The human brain distinguishes speech sound categories by representing acoustic signals in a latent multidimensional auditory-perceptual space. This space can be statistically constructed using multidimensional scaling, a technique that can compute lower-dimensional latent features representing the speech signals in such a way that their pairwise distances in the latent space closely resemble the corresponding distances in the observation space. The inter-individual and inter-population (e.g., native versus non-native listeners) heterogeneity in such representations is however not well understood. These questions have often been examined using joint analyses that ignore individual heterogeneity or using separate analyses that cannot characterize human similarities. Neither extreme, therefore, allows for principled comparisons between populations and individuals.
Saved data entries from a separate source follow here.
(** X12.  Entries that are [None] or boxes of fewer than eight corners can
    be dropped from [boxes] without changing what is drawn, and drawing a
    list is drawing its front part and then, on the surface this leaves, the
    rest; a call that fails ends the drawing. *)
Theorem draw_bbox_compose {pygame : Pygame} (s : surface)
    (l l1 l2 : list (option box)) (color : Z * Z * Z) (thickness : Z) :
  draw_bbox_in_pygame s (Some l) color thickness
  = draw_bbox_in_pygame s (Some (filter drawable l)) color thickness /\
  draw_bbox_in_pygame s (Some (l1 ++ l2)) color thickness
  = and_then (draw_bbox_in_pygame s (Some l1) color thickness)
             (fun s => draw_bbox_in_pygame s (Some l2) color thickness).
Proof.
  rewrite !draw_bbox_segments. cbn [entries]. split.
  - now rewrite segments_filter.
  - unfold segments. rewrite flat_map_app, draw_segments_app.
    destruct (draw_segments color thickness s (flat_map entry_segments l1));
      cbn [and_then]; [|reflexivity].
    now rewrite draw_bbox_segments.
Qed.

(** ** Accumulation only appends *)

(** X14.  Over any sequence of calls of [caluclate_tp_fp] a bucket stays
    in the dictionary, the scores and labels it held stay where they were,
    at the front of its lists, and its ground-truth count does not
    decrease. *)
Theorem run_frames_extends {shapely : Shapely} {numpy : Numpy}
    (rs : result_stat) (frames : list frame) (k : Q) (b : bucket) :
  lookup rs k = Ok b ->
  exists b', lookup (run_frames rs frames) k = Ok b' /\ extends b b'.
Proof.
  unfold run_frames. revert rs b.
  induction frames as [|fr frames IH]; intros rs b Hl; cbn [fold_left].
  - exists b. split; [exact Hl|apply extends_refl].
  - destruct (call_extends rs fr k Hl) as (b1 & Hl1 & He1).
    destruct (IH _ _ Hl1) as (b' & Hl' & He').
    exists b'. split; [exact Hl'|]. now apply extends_trans with b1.
Qed.
(** * XShaderCompiler: output versions, AST helpers and the offline translator

    A shallow embedding of
    - [inc/Xsc/Targets.h]           (the [OutputShaderVersion] enumeration),
    - [src/Compiler/AST/AST.cpp]    (typed AST nodes and their type denoters),
    - [tool/main.cpp]               (the command line of the offline translator),
    followed by the properties the specification states about them. *)

From Stdlib Require Import List String Ascii Bool Arith ZArith Lia.
Import ListNotations.

Local Open Scope string_scope.
#[local] Set Warnings "-register-all".

(* ================================================================= *)
(** ** Targets.h *)

(** [enum class OutputShaderVersion]. *)
Inductive OutputShaderVersion : Type :=
| GLSL110 | GLSL120 | GLSL130 | GLSL140 | GLSL150 | GLSL330
| GLSL400 | GLSL410 | GLSL420 | GLSL430 | GLSL440 | GLSL450
| GLSL
| ESSL100 | ESSL300 | ESSL310 | ESSL320
| ESSL
| VKSL450
| VKSL.

(** The enumerator values as written in the header. *)
Definition OutputShaderVersion_value (v : OutputShaderVersion) : Z :=
  match v with
  | GLSL110 => 110
  | GLSL120 => 120
  | GLSL130 => 130
  | GLSL140 => 140
  | GLSL150 => 150
  | GLSL330 => 330
  | GLSL400 => 400
  | GLSL410 => 410
  | GLSL420 => 420
  | GLSL430 => 430
  | GLSL440 => 440
  | GLSL450 => 450
  | GLSL    => 0x0000ffff
  | ESSL100 => 0x00010000 + 100
  | ESSL300 => 0x00010000 + 300
  | ESSL310 => 0x00010000 + 310
  | ESSL320 => 0x00010000 + 320
  | ESSL    => 0x0001ffff
  | VKSL450 => 0x00020000 + 450
  | VKSL    => 0x0002ffff
  end%Z.

Definition all_OutputShaderVersions : list OutputShaderVersion :=
  [ GLSL110; GLSL120; GLSL130; GLSL140; GLSL150; GLSL330;
    GLSL400; GLSL410; GLSL420; GLSL430; GLSL440; GLSL450; GLSL;
    ESSL100; ESSL300; ESSL310; ESSL320; ESSL;
    VKSL450; VKSL ].

(** The shading-language family an enumerator is named after. *)
Inductive ShaderFamily : Type := FamilyGLSL | FamilyESSL | FamilyVKSL.

Definition family_of (v : OutputShaderVersion) : ShaderFamily :=
  match v with
  | GLSL110 | GLSL120 | GLSL130 | GLSL140 | GLSL150 | GLSL330
  | GLSL400 | GLSL410 | GLSL420 | GLSL430 | GLSL440 | GLSL450 | GLSL => FamilyGLSL
  | ESSL100 | ESSL300 | ESSL310 | ESSL320 | ESSL => FamilyESSL
  | VKSL450 | VKSL => FamilyVKSL
  end.

Definition family_tag (f : ShaderFamily) : Z :=
  match f with
  | FamilyGLSL => 0x0000
  | FamilyESSL => 0x0001
  | FamilyVKSL => 0x0002
  end%Z.

(** The auto-detect enumerators carry no version number in their name. *)
Definition is_auto_detect (v : OutputShaderVersion) : bool :=
  match v with
  | GLSL | ESSL | VKSL => true
  | _ => false
  end.

(** The version number an enumerator is named after; the auto-detect
    enumerators have none and carry the marker 0xFFFF instead. *)
Definition version_number (v : OutputShaderVersion) : Z :=
  match v with
  | GLSL110 => 110 | GLSL120 => 120 | GLSL130 => 130 | GLSL140 => 140
  | GLSL150 => 150 | GLSL330 => 330 | GLSL400 => 400 | GLSL410 => 410
  | GLSL420 => 420 | GLSL430 => 430 | GLSL440 => 440 | GLSL450 => 450
  | ESSL100 => 100 | ESSL300 => 300 | ESSL310 => 310 | ESSL320 => 320
  | VKSL450 => 450
  | GLSL | ESSL | VKSL => 0xFFFF
  end%Z.

(** Upper and lower half of the 32-bit value. *)
Definition upper16 (x : Z) : Z := Z.shiftr x 16.
Definition lower16 (x : Z) : Z := Z.land x 0xFFFF.

(* ================================================================= *)
(** ** tool/main.cpp: the offline translator's command line *)

(** The double-quote character, for the messages that quote an argument. *)
Definition dquote : string := String (ascii_of_nat 34) EmptyString.

(** [std::string::find(c)]: position of the first [c], if any. *)
Fixpoint string_find (c : ascii) (s : string) : option nat :=
  match s with
  | EmptyString => None
  | String d s' =>
      if Ascii.eqb d c then Some 0
      else match string_find c s' with
           | Some n => Some (S n)
           | None => None
           end
  end.

(** [std::string::find_last_of(c)]: position of the last [c], if any. *)
Fixpoint string_find_last_of (c : ascii) (s : string) : option nat :=
  match s with
  | EmptyString => None
  | String d s' =>
      match string_find_last_of c s' with
      | Some n => Some (S n)
      | None => if Ascii.eqb d c then Some 0 else None
      end
  end.

(** [s.substr(pos)]: the tail of [s] from [pos] on. *)
Definition substr_from (pos : nat) (s : string) : string :=
  substring pos (String.length s - pos) s.

Definition string_empty (s : string) : bool :=
  match s with EmptyString => true | _ => false end.

Record PredefinedMacro : Type := {
  macro_ident : string;
  macro_value : string
}.
(** C4: [FindIndividual] and [LikeIndividual] compare the input as given
    with Answer rows only and the reversed input with Query rows only.
    A result marked Query stands for a stored Query row whose value is
    the reversed input, a result marked Answer for a stored Answer row
    whose value is the input. *)
Theorem individual_lookups_discriminate_which :
  forall (value : string) (w : world),
    call_error (hd quiet (net w)) = None ->
    (exists tr,
        snd (FindIndividual value w) = Return (tr, None) /\
        individual_lookup_of
          (fun r => (in_which r = A /\ in_value r = value) \/
                    (in_which r = Q /\ in_value r = Reverse value))
          (individual (db w)) tr /\
        (forall t, In t tr -> ir_Which t = Q ->
           exists r, In r (individual (db w)) /\
                     in_which r = Q /\ in_value r = Reverse value) /\
        (forall t, In t tr -> ir_Which t = A ->
           exists r, In r (individual (db w)) /\
                     in_which r = A /\ in_value r = value)) /\
    (exists tr,
        snd (LikeIndividual value w) = Return (tr, None) /\
        individual_lookup_of
          (fun r => (in_which r = A /\ like (in_value r) (value ++ "%")%string = true) \/
                    (in_which r = Q /\
                     like (in_value r) (Reverse value ++ "%")%string = true))
          (individual (db w)) tr).
Proof.
  intros value w Hc. split.
  - eexists. split; [| split; [| split]].
    + unfold FindIndividual, conn_Select, bind, net_call, get_db, ret; simpl.
      rewrite Hc. reflexivity.
    + eapply individual_lookup_of_iff; [| apply reverseValue_select_individual].
      intros r; simpl.
      rewrite orb_true_iff, !andb_true_iff, !which_eqb_eq, !String.eqb_eq.
      reflexivity.
    + intros t Ht Hq.
      destruct (proj1 (reverseValue_select_individual _ _) t Ht)
        as (r & Hin & Hr & Hwh & _).
      exists r. split; [assumption|]. rewrite Hq in Hwh.
      apply orb_true_iff in Hr. rewrite !andb_true_iff, !String.eqb_eq in Hr.
      destruct Hr as [[Ha _] | [_ Hv]].
      * rewrite Hwh in Ha. discriminate Ha.
      * auto.
    + intros t Ht Ha.
      destruct (proj1 (reverseValue_select_individual _ _) t Ht)
        as (r & Hin & Hr & Hwh & _).
      exists r. split; [assumption|]. rewrite Ha in Hwh.
      apply orb_true_iff in Hr. rewrite !andb_true_iff, !String.eqb_eq in Hr.
      destruct Hr as [[_ Hv] | [Hq _]].
      * auto.
      * rewrite Hwh in Hq. discriminate Hq.
  - eexists. split.
    + unfold LikeIndividual, conn_Select, bind, net_call, get_db, ret; simpl.
      rewrite Hc. reflexivity.
    + eapply individual_lookup_of_iff; [| apply reverseValue_select_individual].
      intros r; simpl.
      rewrite orb_true_iff, !andb_true_iff, !which_eqb_eq.
      reflexivity.
Qed.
The focus of the current literature has also often been on inference on latent distances between the categories and not on the latent features themselves, which are crucial for our applications, that make up these distances. Motivated by these problems, we develop a novel Bayesian mixed multidimensional scaling method, taking into account the heterogeneity across populations and subjects. We design a Markov chain Monte Carlo algorithm for posterior computation. We then recover the latent features using a post-processing scheme applied to the posterior samples. We evaluate the method's empirical performances through synthetic experiments. Applied to a motivating auditory neuroscience study, the method provides novel insights into how biologically interpretable lower-dimensional latent features reconstruct the observed distances between the stimuli and vary between individuals and their native language experiences.

翻译：人类大脑通过在潜在的多维听觉-感知空间中表征声学信号来区分语音类别。该空间可通过多维尺度分析进行统计构建，该技术能够计算代表语音信号的低维潜在特征，使得这些信号在潜在空间中的成对距离与观测空间中的相应距离高度相似。然而，这种表征在个体间与群体间（例如母语与非母语听众）的异质性尚未被充分理解。以往研究常采用忽略个体异质性的联合分析或无法刻画人类共性的独立分析来探讨这些问题。这两种极端方法均无法对群体与个体进行有原则的比较。现有文献也通常聚焦于语音类别间潜在距离的推断，而非构成这些距离的潜在特征本身——而后者对我们的应用至关重要。针对这些问题，我们提出了一种新型贝叶斯混合多维尺度分析方法，能够兼顾群体与受试者之间的异质性。我们设计了马尔可夫链蒙特卡洛算法进行后验计算，并通过后验样本的后处理方案恢复潜在特征。通过合成实验评估了该方法的实证性能。应用于一项启发性的听觉神经科学研究中，该方法揭示了具有生物学可解释性的低维潜在特征如何重构观测到的刺激间距离，并展现其在不同个体及其母语语言经验中的变异机制，提供了全新见解。